Lemma mkdir_exist_ok_inr (fs fs' : FS) (p : Path) :
  mkdir_exist_ok fs p = inr fs' -> is_dir fs' p = true /\ fs ⊆ fs'.
Proof.
  intros H. apply mkdir_exist_ok_cases in H as [H|[-> Hd]];
    [by apply os_mkdir_creates | auto].
Qed.

(** A successful [mkdir] leaves the directory in place and removes or
    changes no existing entry. *)
Lemma mkdir_parents_rev_inr (rp : list string) :
  forall fs fs' : FS,
    mkdir_parents_rev fs rp = inr fs' ->
    is_dir fs' (rev rp) = true /\ fs ⊆ fs'.
Proof.
  induction rp as [|c rparent IH]; intros fs fs' H;
    apply mkdir_parents_rev_cases in H
      as [H|[[-> Hd]|(c' & rparent' & fs1 & Heq & Hrec & Hself)]];
    try (by apply os_mkdir_creates); try (split; [exact Hd | reflexivity]).
  injection Heq as <- <-.
  apply IH in Hrec as [_ Hsub1].
  apply mkdir_exist_ok_inr in Hself as [Hd Hsub2].
  split; [exact Hd | etrans; [exact Hsub1 | exact Hsub2]].
Qed.

Lemma mkdir_parents_inr (fs fs' : FS) (p : Path) :
  mkdir_parents fs p = inr fs' -> is_dir fs' p = true /\ fs ⊆ fs'.
Proof.
  unfold mkdir_parents. intros H. apply mkdir_parents_rev_inr in H.
  by rewrite rev_involutive in H.
Qed.

(** [exist_ok=True]: on an existing directory [mkdir] neither raises nor
    changes anything. *)
Lemma mkdir_parents_existing (fs : FS) (p : Path) :
  is_dir fs p = true -> mkdir_parents fs p = inr fs.
Proof.
  intros Hd. unfold mkdir_parents.
  destruct (rev p) as [|c rparent] eqn:Hrev; cbn [mkdir_parents_rev];
    rewrite <- Hrev, rev_involutive, (os_mkdir_existing _ _ Hd), Hd; reflexivity.
Qed.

::::

WHAT THE TASK REQUIRES: The required result is an exact repeat of the records above from the line containing "(** A successful" to their final line.

SOLUTION FOR THIS EXERCISE:
(** A successful [mkdir] leaves the directory in place and removes or
    changes no existing entry. *)
Lemma mkdir_parents_rev_inr (rp : list string) :
  forall fs fs' : FS,
    mkdir_parents_rev fs rp = inr fs' ->
    is_dir fs' (rev rp) = true /\ fs ⊆ fs'.
Proof.
  induction rp as [|c rparent IH]; intros fs fs' H;
    apply mkdir_parents_rev_cases in H
      as [H|[[-> Hd]|(c' & rparent' & fs1 & Heq & Hrec & Hself)]];
    try (by apply os_mkdir_creates); try (split; [exact Hd | reflexivity]).
  injection Heq as <- <-.
  apply IH in Hrec as [_ Hsub1].
  apply mkdir_exist_ok_inr in Hself as [Hd Hsub2].
  split; [exact Hd | etrans; [exact Hsub1 | exact Hsub2]].
Qed.

Lemma mkdir_parents_inr (fs fs' : FS) (p : Path) :
  mkdir_parents fs p = inr fs' -> is_dir fs' p = true /\ fs ⊆ fs'.
Proof.
  unfold mkdir_parents. intros H. apply mkdir_parents_rev_inr in H.
  by rewrite rev_involutive in H.
Qed.

(** [exist_ok=True]: on an existing directory [mkdir] neither raises nor
    changes anything. *)
Lemma mkdir_parents_existing (fs : FS) (p : Path) :
  is_dir fs p = true -> mkdir_parents fs p = inr fs.
Proof.
  intros Hd. unfold mkdir_parents.
  destruct (rev p) as [|c rparent] eqn:Hrev; cbn [mkdir_parents_rev];
    rewrite <- Hrev, rev_involutive, (os_mkdir_existing _ _ Hd), Hd; reflexivity.
Qed.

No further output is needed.